------ Records to use
(** The dynamics block: traction, brake blending, wheel-slip protection,
    grade, running resistance, the command filter, the jerk limiter and the
    integration. *)
Definition step_dynamics (sim : Sim) : exc Sim :=
  let st := Sim.state sim in
  let dt := Scenario.dt (Sim.scn sim) in
  let effective_notch := Z.max (State.lever_notch st) (State.internal_notch st) in
  pwr_accel <- (if State.atc_overspeed st
                then compute_power_accel sim effective_notch (State.v st)
                else compute_power_accel sim (State.lever_notch st) (State.v st)) ;;
  let a_cmd_brake := _effective_brake_accel sim effective_notch (State.v st) in
  let is_eb := (effective_notch =? Vehicle.notches (Sim.veh sim) - 1)%Z in
  let sim := _update_brake_dyn_split sim a_cmd_brake (State.v st) is_eb dt in
  let '(sim, a_brake) :=
    _wsp_update sim (State.v st) (Brake.brk_accel (Sim.brk sim)) dt in
  let a_grade := _grade_accel sim in
  a_davis <- _davis_accel sim (State.v st) ;;
  let a_target := pwr_accel + a_brake + a_grade + a_davis in
  let v_kmh := State.v st * 3.6 in
  let a_target :=
    if (effective_notch >=? 1)%Z then py_min a_target 0.0 else a_target in
  let tau_inv := dt / py_max 0.000001 (Vehicle.tau_brk (Sim.veh sim)) in
  let a_cmd_filt :=
    Brake._a_cmd_filt (Sim.brk sim)
    + (a_target - Brake._a_cmd_filt (Sim.brk sim)) * tau_inv in
  let sim := set_brk sim (set_a_cmd_filt (Sim.brk sim) a_cmd_filt) in
  let max_da := Vehicle.j_max (Sim.veh sim) * dt in
  let max_da :=
    if (v_kmh <=? 5.0) && (effective_notch >=? 1)%Z
    then max_da * (0.25 + 0.75 * (v_kmh / 5.0)) else max_da in
  let da := a_cmd_filt - State.a st in
  let da :=
    if da >? max_da then max_da
    else if da <? - max_da then - max_da
    else da in
  let a := State.a st + da in
  let v := py_max 0.0 (State.v st + a * dt) in
  let s := State.s st + (v * dt + 0.5 * a * dt * dt) in
  let t := State.t st + dt in
  ret (set_state sim (set_kinematics st t s v a)).

(** The clamp of the raw score to [[minq, maxq]], the rescaling to
    [[0, 100]] and the rounding. *)
Definition normalize_score (score : Z) : Z :=
  let minq := 300%Z in
  let maxq := 1200%Z in
  let score := if (score <? minq)%Z then minq else score in
  let score := if (score >? maxq)%Z then maxq else score in
  let norm := inject_Z (score - minq) / inject_Z (maxq - minq) * 100 in
  let norm := py_max 0 (py_min 100 norm) in
  py_round norm.

(** [self.notch_history[-1] if self.notch_history and
    abs(st.stop_error_m) <= 1.0 else 0]. *)
Definition comfort_notch (notch_history : list Z) (stop_error_m : Q) : Z :=
  match py_last notch_history with
  | Some n => if Qabs stop_error_m <=? 1.0 then n else 0%Z
  | None => 0%Z
  end.

(** [+300] when [last_notch in [0, 1, 2]], [-100] otherwise. *)
Definition comfort_delta (last_notch : Z) : Z :=
  if (last_notch =? 0)%Z || (last_notch =? 1)%Z || (last_notch =? 2)%Z
  then 300%Z else (-100)%Z.

(** The score before the jerk term: emergency brake, initial dwell, final
    notch, staircase and stop error. *)
Definition score_before_jerk (sim : Sim) (stop_error_m : Q) : Z :=
  let e := Sim.ev sim in
  let score := 0%Z in
  let score := if RunEval.eb_used e then (score - 500)%Z else score in
  let score :=
    if negb (RunEval.first_brake_done e) then (score - 100)%Z
    else (score + 300)%Z in
  let last_notch := comfort_notch (RunEval.notch_history e) stop_error_m in
  let score := (score + comfort_delta last_notch)%Z in
  let score :=
    if is_stair_pattern (RunEval.notch_history e) then (score + 300)%Z
    else if Tasc.tasc_enabled (Sim.tasc sim)
            && negb (Tasc.manual_override (Sim.tasc sim))
         then (score + 300)%Z else score in
  let err_abs := Qabs stop_error_m in
  let error_score := Z.max 0 (500 - py_int (err_abs / 2 * 500)) in
  let score := (score + error_score)%Z in
  if Qabs stop_error_m <? 0.01 then (score + 500)%Z else score.

(** The raw total: the jerk term and the obstacle penalty added. *)
Definition raw_score (sim : Sim) (score : Z) (jerk_score : Q) : Z :=
  let score := (score + py_int jerk_score)%Z in
  if RunEval.run_over (Sim.ev sim) then (score - 1000)%Z else score.

(** The finish block: completion test and scoring. *)
Definition step_finish (sim : Sim) : exc Sim :=
  let st := Sim.state sim in
  let dt := Scenario.dt (Sim.scn sim) in
  let rem := Scenario.L (Sim.scn sim) - State.s st in
  if negb (State.finished st)
     && ((rem <=? - 5.0) || ((rem <=? 1.0) && (State.v st <=? 0.0))) then
    let stop_error_m := Scenario.L (Sim.scn sim) - State.s st in
    let residual_speed_kmh := State.v st * 3.6 in
    let score := score_before_jerk sim stop_error_m in
    q <- py_div (State.a st - RunEval.prev_a (Sim.ev sim)) dt ;;
    let jerk := Qabs q in
    let e := Sim.ev sim in
    let sim := set_ev sim (set_jerk e (State.a st) (RunEval.jerk_history e ++ [jerk])) in
    js <- compute_jerk_score sim ;;
    let '(avg_jerk, jerk_score) := js in
    let score := raw_score sim score jerk_score in
    let score := normalize_score score in
    let st := set_finish st stop_error_m residual_speed_kmh score in
    let tc := Sim.tasc sim in
    let tc :=
      if Sim.random_mode sim && Tasc.tasc_enabled_initially tc then
        set_tasc_ctl tc true (Tasc._tasc_last_change_t tc) phase_build 1 true false
      else tc in
    let running := if negb (Sim.random_mode sim) then false else Sim.running sim in
    ret (Sim.mk (Sim._planned_v0 sim) (Sim.veh sim) (Sim.scn sim) st running
           (Sim.random_mode sim) (State.lever_notch st) (Sim._cmd_queue sim)
           (Sim.ev sim) tc (Sim.brk sim) (Sim.timer sim))
  else ret sim.

Definition step (sim : Sim) : exc Sim :=
  let sim := drain sim (Sim._cmd_queue sim) in
  let sim := step_record sim in
  let st := Sim.state sim in
  if State.finished st then
    ret (set_state sim (set_a_v st 0.0 (py_max 0.0 (State.v st))))
  else
    sim <- step_first_brake sim ;;
    let sim := step_countdown sim in
    sim <- step_tasc sim ;;
    sim <- step_dynamics sim ;;
    step_finish sim.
------------
> **Assignment**:
All lines in the listing above between the line with "let norm := py_max 0 (py_min 100 norm) in" and the line with "(** The score", inclusive, should be set down exactly, and no line outside that range.

> **Answer space**:
  let norm := py_max 0 (py_min 100 norm) in
  py_round norm.

(** [self.notch_history[-1] if self.notch_history and
    abs(st.stop_error_m) <= 1.0 else 0]. *)
Definition comfort_notch (notch_history : list Z) (stop_error_m : Q) : Z :=
  match py_last notch_history with
  | Some n => if Qabs stop_error_m <=? 1.0 then n else 0%Z
  | None => 0%Z
  end.

(** [+300] when [last_notch in [0, 1, 2]], [-100] otherwise. *)
Definition comfort_delta (last_notch : Z) : Z :=
  if (last_notch =? 0)%Z || (last_notch =? 1)%Z || (last_notch =? 2)%Z
  then 300%Z else (-100)%Z.

(** The score before the jerk term: emergency brake, initial dwell, final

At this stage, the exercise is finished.